Monday, March 28, 2022

Birthing Grace




I had frankly forgotten how well writing serves me. Life has seasons, and like anything organically growing, seasons change and all that. But this Lent I realize that writing helps me take seriously the path of discovery to hear the voice of the Holy Spirit, and to not forget significant moments. It isn't so much about memory, actually, as it is about faith. "Remembering" isn't "not forgetting" as much as it is believing that God loves me, is with me, that I hear His voice, and therefore can follow with confidence.

What I'm seeing taking shape on the horizon is the absolutely incredible reality of the incarnation of the Son of God, and how that changes everything. And how full of folly it is to act like God becoming man, coming to earth, dying for us to remove every blockage we have to the divine, and then sending His divine power to reside within our persons, by which miracles of transforming grace happen --- is all a normal, run of the mill, human religious idea. The thing that throws it all off is transforming grace. Miraculous power. 

My Psychology prof in college stood there one day explaining how, once someone has a dysfunction, a problem, whatever, it never really goes away. There is no healing, essentially, he said. Now, I'm not sure what he meant to say, because he was a Christian man in a Lutheran school. But I know what I heard. And I sat there with a hot, defiant tear going down my cheek. If God has no ability to heal, then I don't want anything to do with him was what I raged, interiorly. Hope and despair were wrestling hard.

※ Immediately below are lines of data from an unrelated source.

(* ===== verification/Refunder.v ===== *)
(** The refunder: crates/refunder/src. It refunds the ETH flow orders that
    expired without being traded: the service (refund_service.rs) asks the
    database for them, asks the contract which are still there, and submits
    one transaction (submitter.rs) with the data of the contract's orders
    (ethflow_order.rs).

    The node, the contract and the estimator of gas prices answer through
    parameters; [bump] is that of the crate gas_estimation. The tables are those
    that OnchainOrders.v fills. *)
From Stdlib Require Import ZArith Lia.
From Stdlib Require Import SpecFloat.
From S2P Require Import Prelude U256 Bytes Floats EventHandling ModelOrder OrderQuoting OrderValidation OrderStore.
From S2P Require Import ProtocolFees SettlementIndex OnchainOrders.
From stdpp Require Import prelude gmap numbers.
Import list_basics.list list_relations.list list_monad.list list_misc.list.

Open Scope Z_scope.
Open Scope rust_scope.
Import ModelSignature ModelOrder Database OnchainDb.

(** * ethflow_order.rs *)
Module EthflowOrder.
Record EthflowOrder : Type := mkEthflowOrder {
  ethflow_buy_token : Z;
  ethflow_receiver : Z;
  ethflow_sell_amount : Z;
  ethflow_buy_amount : Z;
  ethflow_app_data : list byte;
  ethflow_fee_amount : Z;
  ethflow_valid_to : Z;
  ethflow_partially_fillable : bool;
  ethflow_quote_id : Z;
}.
(** An order without a receiver, and an amount that is no [U256], panic. *)
Definition order_to_ethflow_data (order : OrderRow) (ethflow_order_placement : EthOrderData) : res unit EthflowOrder :=
  let* receiver := opt_expect (row_receiver order) in
  let* sell_amount := opt_expect (OrderStoring.big_decimal_to_u256 (row_sell_amount order)) in
  let* buy_amount := opt_expect (OrderStoring.big_decimal_to_u256 (row_buy_amount order)) in
  let* fee_amount := opt_expect (OrderStoring.big_decimal_to_u256 (row_fee_amount order)) in
  Ok (mkEthflowOrder (row_buy_token order) receiver sell_amount buy_amount (row_app_data order) fee_amount
        (eth_valid_to ethflow_order_placement mod 2 ^ 32) (row_partially_fillable order) 0).
End EthflowOrder.
Import EthflowEvents EthflowOrder.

My Catholic theology prof stood there one day about ten years later explaining how grace does not destroy nature but elevates and perfects it, and I knew I was hearing THE truth whose lack I felt so keenly in Protestantism. Grace is power. It is real. God does things in us, with our yes, that we are not able to produce within ourselves. He doesn't invade and sort of abuse our freedom to give us life, like a woman being drugged and date raped, and thereby impregnated -- which we are supposed to somehow be grateful for later because the gift of life is so great.  Grace builds us as a people. We are made for community, and when parents bring their children to receive sacraments, they are doing what they can to avail them to all the aspects of life, not only the natural life they have co-created, but the supernatural life in which they also partake. But to live as the community of grace, that child must activate the gifts received. This is both so necessary and so often reduced to a meaningless formula. In fact it is right here at this point that my heart groans like a woman in labor. Sometimes I just want to, I dunno, sit on people and groan until they open their hearts to the Lord, and say "Yes! Yes, to what you want, Lord. Yes to all of it. I will live my life in the fellowship of believers seeking your grace and moving with every word you speak!"

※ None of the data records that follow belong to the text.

(** C5 as the code has it: a candidate line of at least ten tokens is
    never skipped for the content of its numeric columns. Whatever the
    tokens 2 to 7 are, the client emits one record for the line, whose
    latitude, longitude and depth are [parseFloat] of the tokens 2 to 4
    and whose magnitudes are null for the sentinel and [parseFloat] of the
    token otherwise ([parseFloat] has a value for every token, [NaN] for
    one without a numeric prefix); the server does the same when the line
    passes its date and time test; and the lines before and after it are
    parsed as they are without it. *)
Theorem C5_numeric_columns_never_skip_a_line
  (rawText line : jsstring) (before after : list jsstring) :
  candidate_lines rawText = before ++ line :: after ->
  (10 <= length (split_ws (trim line)))%nat ->
  let parts := split_ws (trim line) in
  let numeric r :=
    latitude r = parseFloat (at_ parts 2)
    /\ longitude r = parseFloat (at_ parts 3)
    /\ depth r = parseFloat (at_ parts 4)
    /\ magnitudeMD r = magnitude (at_ parts 5)
    /\ magnitudeML r = magnitude (at_ parts 6)
    /\ magnitudeMw r = magnitude (at_ parts 7) in
  (exists r,
      Client.line_record line = Some r /\ numeric r
      /\ Client.parseEarthquakeData rawText
         = emitted Client.line_record before ++ r
           :: emitted Client.line_record after)
  /\ (dateTimeStart_test (trim line) = true ->
      exists r,
        Server.line_record (trim line) = Some r /\ numeric r
        /\ Server.parseEarthquakeData rawText
           = emitted Server.line_record (map trim before) ++ r
             :: emitted Server.line_record (map trim after)).
Proof.
  intros E Hlen parts numeric. split.
  - eexists. split; [apply (client_line_record_unfold line parts eq_refl Hlen)|].
    split; [repeat split|].
    rewrite client_parse_emitted, E, emitted_app.
    erewrite emitted_cons_some;
      [reflexivity | apply (client_line_record_unfold line parts eq_refl Hlen)].
  - intros G.
    assert (Hp : split_ws (trim (trim line)) = parts)
      by (now rewrite trim_idempotent).
    eexists. split; [apply (server_line_record_unfold (trim line) parts G Hp Hlen)|].
    split; [repeat split|].
    rewrite server_parse_emitted, E, map_app, emitted_app. simpl map.
    erewrite emitted_cons_some;
      [reflexivity | apply (server_line_record_unfold (trim line) parts G Hp Hlen)].
Qed.

Lemma C5_numeric_columns_witness :
  exists r,
    Client.line_record malformed_line = Some r
    /\ latitude r = NaN
    /\ Client.parseEarthquakeData (sample_line ++ [LF] ++ malformed_line)
       = [sample_record; r].
Proof.
  destruct (C5_numeric_columns_never_skip_a_line
              (sample_line ++ [LF] ++ malformed_line) malformed_line
              [sample_line] [] eq_refl
              (le_S _ _ (le_S _ _ (le_n 10))))
    as [(r & Hr & (Hlat & _) & Hbatch) _].
  exists r. split; [exact Hr|]. split; [exact Hlat | exact Hbatch].
Defined.

Section ChainProperties.

Import Acquisition.

(** C7: whatever the transport does at each of the three requests
    (reject, answer with any status, fail to deliver the body, deliver
    any text), [fetchEarthquakeData] completes normally with a record
    list: the records of the first stage that is usable, and the bundled
    fallback dataset when no stage is. *)
Theorem C7_fetch_never_raises
  (fallbackEarthquakeData : list Earthquake) (T : transport) :
  fst (fetchEarthquakeData fallbackEarthquakeData T [])
  = Normal
      match usable (T [] KoeriDirect) with
      | Some rs => rs
      | None =>
          match usable (T [KoeriDirect] LocalProxy) with
          | Some rs => rs
          | None =>
              match usable (T [KoeriDirect; LocalProxy] PublicCorsProxy) with
              | Some rs => rs
              | None => fallbackEarthquakeData
              end
          end
      end.
Proof.
  rewrite direct_run. destruct (usable (T [] KoeriDirect)); [reflexivity|].
  rewrite proxy_run. simpl app.
  destruct (usable (T [KoeriDirect] LocalProxy)); [reflexivity|].
  now rewrite public_proxy_run.
Qed.

(** C8: when the direct request is answered with status 200 and a body
    from which no record parses, the chain goes on to the local relay,
    and its outcome is that of [fetchWithProxy]; when the relay too is
    answered with status 200 and a body without records, the chain goes
    on to the public proxy, the third and last request. *)
Theorem C8_empty_200_falls_through
  (fallbackEarthquakeData : list Earthquake) (T : transport) (body : jsstring) :
  T [] KoeriDirect = Normal {| status := 200; text := Normal body |} ->
  Client.parseEarthquakeData body = [] ->
  let run := fetchEarthquakeData fallbackEarthquakeData T [] in
  run = fetchWithProxy fallbackEarthquakeData T [KoeriDirect]
  /\ (exists rest, snd run = KoeriDirect :: LocalProxy :: rest)
  /\ forall body',
       T [KoeriDirect] LocalProxy
       = Normal {| status := 200; text := Normal body' |} ->
       Client.parseEarthquakeData body' = [] ->
       run = fetchWithPublicProxy fallbackEarthquakeData T [KoeriDirect; LocalProxy]
       /\ snd run = [KoeriDirect; LocalProxy; PublicCorsProxy].
Proof.
  intros H1 P1 run. subst run.
  rewrite direct_run, H1, (empty_200_unusable body P1). simpl app.
  split; [reflexivity|]. split.
  - rewrite proxy_run. destruct (usable _); [eexists; reflexivity|].
    rewrite public_proxy_run. eexists; reflexivity.
  - intros body' H2 P2.
    rewrite proxy_run, H2, (empty_200_unusable body' P2). simpl app.
    split; [reflexivity|]. now rewrite public_proxy_run.
Qed.

Lemma C8_empty_200_witness :
  let T : transport := fun _ _ => Normal {| status := 200; text := Normal [] |} in
  let run := fetchEarthquakeData [sample_record] T [] in
  run = fetchWithProxy [sample_record] T [KoeriDirect]
  /\ (exists rest, snd run = KoeriDirect :: LocalProxy :: rest)
  /\ forall body',
       T [KoeriDirect] LocalProxy
       = Normal {| status := 200; text := Normal body' |} ->
       Client.parseEarthquakeData body' = [] ->
       run = fetchWithPublicProxy [sample_record] T [KoeriDirect; LocalProxy]
       /\ snd run = [KoeriDirect; LocalProxy; PublicCorsProxy].
Proof.
  exact (C8_empty_200_falls_through [sample_record]
           (fun _ _ => Normal {| status := 200; text := Normal [] |}) []
           eq_refl eq_refl).
Defined.

(** The chain on a transport that answers every request with an empty
    200 response: three requests, then the fallback. *)
Example chain_on_empty_responses :
  fetchEarthquakeData [sample_record]
    (fun _ _ => Normal {| status := 200; text := Normal [] |}) []
  = (Normal [sample_record], [KoeriDirect; LocalProxy; PublicCorsProxy]).
Proof. reflexivity. Qed.

End ChainProperties.

(** C10: the parsers keep every record a line yields, in line order and
    without comparing ids. When the same line occurs twice among the
    candidate lines of a text and yields a record, the result of the
    client holds that record twice, at two positions, with what the lines
    before, between and after yield around them; so does the result of
    the server, for the record it makes of the trimmed line. *)
Theorem C10_no_deduplication
  (rawText line : jsstring) (before between after : list jsstring)
  (r s : Earthquake) :
  candidate_lines rawText = before ++ line :: between ++ line :: after ->
  Client.line_record line = Some r ->
  Server.line_record (trim line) = Some s ->
  Client.parseEarthquakeData rawText
  = emitted Client.line_record before
    ++ r :: emitted Client.line_record between
    ++ r :: emitted Client.line_record after
  /\ Server.parseEarthquakeData rawText
     = emitted Server.line_record (map trim before)
       ++ s :: emitted Server.line_record (map trim between)
       ++ s :: emitted Server.line_record (map trim after).
Proof.
  intros E Hr Hs. split.
  - rewrite client_parse_emitted, E, emitted_app.
    rewrite (emitted_cons_some _ _ _ r Hr), emitted_app.
    now rewrite (emitted_cons_some _ _ _ r Hr).
  - rewrite server_parse_emitted, E, map_app, emitted_app. simpl map.
    rewrite (emitted_cons_some _ _ _ s Hs), map_app, emitted_app. simpl map.
    now rewrite (emitted_cons_some _ _ _ s Hs).
Qed.

Lemma C10_no_deduplication_witness :
  Client.parseEarthquakeData (sample_line ++ [LF] ++ sample_line)
  = [sample_record; sample_record]
  /\ Server.parseEarthquakeData (sample_line ++ [LF] ++ sample_line)
     = [server_sample_record; server_sample_record].
Proof.
  exact (C10_no_deduplication (sample_line ++ [LF] ++ sample_line) sample_line
           [] [] [] sample_record server_sample_record eq_refl eq_refl eq_refl).
Defined.

(** C9, at two lines the client-side parser accepts because it does not
    test how a line starts: their records differ in date and in time and
    have the same id, "2024.03.15_14:23:11_x_38.4521_27.1234". The
    server-side parser keeps only the second line. *)
Theorem C9_client_key_collision :
  exists r1 r2,
    Client.parseEarthquakeData underscore_lines = [r1; r2]
    /\ id r1 = id r2
    /\ date r1 = lit "2024.03.15_14:23:11" /\ date r2 = lit "2024.03.15"
    /\ time r1 = lit "x" /\ time r2 = lit "14:23:11_x"
    /\ Server.parseEarthquakeData underscore_lines
       = [record_of (split_ws (at_ (split_on LF underscore_lines) 1))
            (lit "SOME PLACE C") (lit "C")].
Proof.
  do 2 eexists. split; [vm_compute; reflexivity|].
  repeat split; vm_compute; reflexivity.
Qed.

(* ===================================================================== *)
(** * Further properties of the parsers *)
(* ===================================================================== *)

Section TextFacts.

Lemma split_on_app (sep : N) (a b : jsstring) :
  split_on sep (a ++ sep :: b) = split_on sep a ++ split_on sep b.
Proof.
  induction a as [|c a IH]; simpl.
  - now rewrite N.eqb_refl.
  - destruct (c =? sep)%N; rewrite IH; [reflexivity|].
    destruct (split_on_cons sep a) as (l & ls & ->). reflexivity.
Qed.

Lemma candidate_lines_app (a b : jsstring) :
  candidate_lines (a ++ LF :: b) = candidate_lines a ++ candidate_lines b.
Proof. unfold candidate_lines. now rewrite split_on_app, !filter_app. Qed.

The sense that I get is that this groaning, this kind of spiritual/physical/emotional frustrated yearning, is actually a gift of grace, too. When Elijah prayed for rain in 1 Kings 18 it says this: "Elijah went up to the top of Carmel, crouched down to the earth, and put his head between his knees." Seven times he had his servant to look for rain, and only on the seventh was there a small cloud. He was in the position of birthing. As mothers and prophets know, birthing is a work of grace. No one conceives a child all by herself; she must receive and co-create. And once the process in begun, there is a dynamism there which will call forth all the mother's energy, and yet is not controlled by her. Her reactions can stall it, but her cooperation in availability will see that child born. And yet who that child is that is driving the dynamism is a complete mystery unto him or herself, also a gift of the Creator. 

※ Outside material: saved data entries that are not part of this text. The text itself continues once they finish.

Lemma node48_add_inv h this n ci cs child b :
  h !!! this = n → body n = Body48 ci cs → node_inv n → children_count n < 48 →
  is_byte b → ¬ key_present n b → child ≠ 0 →
  let r := basic_inode_48.add h this child b in
  let n' := r.1 !!! this in
  node_inv n' ∧ static_type n' = I48 ∧
  (∀ k v, has_entry n' k v ↔ (k = b ∧ v = create child LEAF) ∨ has_entry n k v) ∧
  children_count n' = children_count n + 1 ∧ prefix n' = prefix n ∧
  r.2 = Iterator (create child LEAF) b (tagged_self I48 this) ∧
  designates n' this b r.2.
Proof.
  intros Hn Hbody Hinv Hfull Hb Hfresh Hchild r n'. subst n.
  unfold node_inv in Hinv. unfold key_present in Hfresh. rewrite Hbody in *.
  destruct Hinv as (Hlk & Hlc & Hc & Hbytes & Hvalid & Hdistinct & Hmapped & Hpop).
  assert (get ci b = empty_child) as Hfree
    by (destruct (decide (get ci b = empty_child)); [done|by exfalso; apply Hfresh]).
  destruct (node48_add_arrays h this ci cs child b Hbody Hlc ltac:(lia))
    as (Hs & Hnull & _ & Hbody1 & Hcount1 & Hprefix1 & Hit).
  fold r in Hbody1, Hcount1, Hprefix1, Hit. fold n' in Hbody1, Hcount1, Hprefix1.
  set (s := basic_inode_48.first_free_slot cs 0) in *.
  rewrite u8_byte in Hcount1 by (unfold is_byte; lia).
  assert (create child LEAF ≠ nullptr) as Hleaf by (unfold nullptr; congruence).
  unfold is_byte in Hb. unfold empty_child in *.
  assert (∀ k, 0 ≤ k < 256 → get (put b s ci) k = if bool_decide (b = k) then s else get ci k)
    as Hci by (intros; apply get_put; lia).
  assert (∀ j, 0 ≤ j → get (put s (create child LEAF) cs) j =
               if bool_decide (s = j) then create child LEAF else get cs j)
    as Hcs by (intros; apply get_put; lia).
  assert (∀ k, 0 ≤ k < 256 → get ci k ≠ 255 → 0 ≤ get ci k ∧ get ci k ≠ s) as Hother.
  { intros k Hk Hne. destruct (Hvalid k Hk Hne) as [_ Hchild'].
    split; [|by intros Heq; rewrite Heq in Hchild'].
    apply (Forall_get_1 is_byte ci k Hbytes); lia. }
  split; [|split; [|split; [|split; [done|split; [done|split; [done|]]]]]].
  4:{ unfold designates, static_type. rewrite Hbody1, Hit.
      rewrite Hci by done. rewrite bool_decide_eq_true_2 by done.
      rewrite Hcs by lia. by rewrite bool_decide_eq_true_2. }
  - unfold node_inv. rewrite Hbody1, Hcount1, !length_put.
    split; [done|]. split; [done|]. split; [lia|]. split; [|split; [|split; [|split]]].
    + apply Forall_get. intros k Hk Hlen. rewrite length_put in Hlen.
      rewrite Hci by lia. case_bool_decide; [unfold is_byte; lia|].
      apply Forall_get_1; done || lia.
    + intros k Hk Hne. rewrite Hci in Hne |- * by done.
      case_bool_decide as Hbk.
      * split; [lia|]. rewrite Hcs by lia. by rewrite bool_decide_eq_true_2.
      * destruct (Hother k Hk Hne) as [Hnn Hns]. destruct (Hvalid k Hk Hne) as [Hlt Hchild'].
        split; [done|]. rewrite Hcs by done. by rewrite bool_decide_eq_false_2.
    + intros k Hk k' Hk' Hne Heq. rewrite Hci in Hne by done. rewrite !Hci in Heq by done.
      repeat case_bool_decide; try lia.
      * subst. destruct (Hother k' Hk'); [lia|]. lia.
      * subst. destruct (Hother k Hk Hne). lia.
      * by apply Hdistinct.
    + rewrite mapped_put by lia. rewrite Hfree. unfold empty_child.
      rewrite (bool_decide_eq_false_2 (255 ≠ 255)), (bool_decide_eq_true_2 (s ≠ 255)) by lia.
      lia.
    + rewrite population_put by lia. rewrite Hnull, null_is_null.
      rewrite bool_decide_eq_true_2 by done. lia.
  - unfold static_type. by rewrite Hbody1.
  - intros k v. unfold has_entry, is_byte, empty_child. rewrite Hbody1, Hbody. split.
    + intros (Hk & Hne & ->). rewrite Hci in Hne |- * by done.
      case_bool_decide as Hbk.
      * left. split; [done|]. rewrite Hcs by lia. by rewrite bool_decide_eq_true_2.
      * right. destruct (Hother k Hk Hne) as [Hnn Hns].
        rewrite Hcs by done. by rewrite bool_decide_eq_false_2.
    + intros [[-> ->]|(Hk & Hne & ->)].
      * split; [done|]. rewrite Hci by done. rewrite bool_decide_eq_true_2 by done.
        split; [lia|]. rewrite Hcs by lia. by rewrite bool_decide_eq_true_2.
      * destruct (Hother k Hk Hne) as [Hnn Hns].
        assert (b ≠ k) by (intros ->; done).
        split; [done|]. rewrite Hci by done. rewrite bool_decide_eq_false_2 by done.
        split; [done|]. rewrite Hcs by done. by rewrite bool_decide_eq_false_2.
Qed.

Lemma node256_add_inv h this n cs child b :
  h !!! this = n → body n = Body256 cs → node_inv n → num_children n < 256 →
  is_byte b → ¬ key_present n b → child ≠ 0 →
  let r := basic_inode_256.add h this child b in
  let n' := r.1 !!! this in
  node_inv n' ∧ static_type n' = I256 ∧
  (∀ k v, has_entry n' k v ↔ (k = b ∧ v = create child LEAF) ∨ has_entry n k v) ∧
  num_children n' = num_children n + 1 ∧ prefix n' = prefix n ∧
  r.2 = Iterator (create child LEAF) b (tagged_self I256 this) ∧
  designates n' this b r.2.
Proof.
  intros Hn Hbody Hinv Hfull Hb Hfresh Hchild r n'. subst n.
  unfold node_inv in Hinv. unfold key_present in Hfresh. rewrite Hbody in *.
  destruct Hinv as (Hlc & Hc & Hpop).
  assert (get cs b = nullptr) as Hfree
    by (destruct (decide (get cs b = nullptr)); [done|by exfalso; apply Hfresh]).
  assert (create child LEAF ≠ nullptr) as Hleaf by (unfold nullptr; congruence).
  unfold is_byte in Hb.
  subst n' r. unfold basic_inode_256.add. cbn [fst snd].
  set (h1 := store h this (with_children (put b (create child LEAF)))).
  set (h2 := store h1 this (λ n, set_count (u8 (children_count n + 1)) n)).
  assert (body (h2 !!! this) = Body256 (put b (create child LEAF) cs)) as Hbody2.
  { unfold h2. rewrite store_body_count. unfold h1. by erewrite store_body_children256. }
  assert (children_count (h2 !!! this) = u8 (children_count (h !!! this) + 1)) as Hcount2.
  { unfold h2. rewrite store_count_count. unfold h1. by rewrite store_count_children. }
  assert (num_children (h2 !!! this) = num_children (h !!! this) + 1) as Hnum.
  { unfold num_children in *. rewrite Hcount2. unfold u8.
    repeat case_bool_decide; Z.div_mod_to_equations; lia. }
  assert (∀ j, 0 ≤ j → get (put b (create child LEAF) cs) j =
               if bool_decide (b = j) then create child LEAF else get cs j)
    as Hcs by (intros; apply get_put; lia).
  assert (get (children_of (h2 !!! this)) b = create child LEAF) as Hread.
  { unfold children_of. rewrite Hbody2. apply get_put_eq; lia. }
  split; [|split; [|split; [|split; [done|split; [|split]]]]].
  6:{ unfold designates, static_type. rewrite Hbody2, Hread.
      rewrite Hcs by lia. by rewrite bool_decide_eq_true_2. }
  - unfold node_inv. rewrite Hbody2, Hnum, length_put. split; [done|]. split.
    + rewrite Hcount2. unfold u8. Z.div_mod_to_equations. lia.
    + rewrite population_put by lia. rewrite Hfree, null_is_null.
      rewrite bool_decide_eq_true_2 by done. lia.
  - unfold static_type. by rewrite Hbody2.
  - intros k v. unfold has_entry, is_byte. rewrite Hbody2, Hbody. split.
    + intros (Hk & Hne & ->). rewrite Hcs in Hne |- * by lia.
      case_bool_decide; [left; done|right; done].
    + intros [[-> ->]|(Hk & Hne & ->)].
      * rewrite Hcs by lia. by rewrite bool_decide_eq_true_2.
      * assert (b ≠ k) by (intros ->; done).
        rewrite Hcs by lia. by rewrite bool_decide_eq_false_2.
  - unfold h2, h1. by rewrite store_prefix_count, store_prefix_children.
  - by rewrite Hread.
Qed.
End add_entries.

Section add_at_lemmas.
Implicit Types (h : heap) (this a b k : Z) (ks ci : list Z) (cs : list node_ptr) (n : inode)
  (c v : node_ptr) (l : list (Z * node_ptr)) (it : const_iterator).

So there's something like this going on in me. For years and years I have had this call to pray for conversion of souls, and the awareness that so many people need to know how to ratify their baptism. Not just a sinner's prayer, leaving one anxious if one "really meant it" this time, so that it really took, or leaving one feeling absolved from actually doing anything Jesus commanded. Not just a perfunctory mumbling of the renewal of baptismal promises during the Easter season and a vague sense of relief that I can pretty much do whatever, because I can always go say it in the confessional. Not just the assurance that I'm basically a decent person, like many other secular folks, and frankly better than those five religious people I knew. 

Rather, the experience of God. God who is present, the outpouring God. The God who acts. The God who hears. The God who responds. Who "is faithful and just to forgive us our sins and purify us from all unrighteousness."

Carmelites are called to be witnesses to the experience of God, as Elijah was. If I weren't one already, I know I would need to become one.

* TIL: as I searched for an image of Elijah crouching on the ground with his head between his knees, I first observed that I can't find any depictions that are completely faithful to this description, and I second observed that there is a name for this postion in Sanskrit, which translates to: garland, necklace, or..... rosary..... position. You just can't make this stuff up.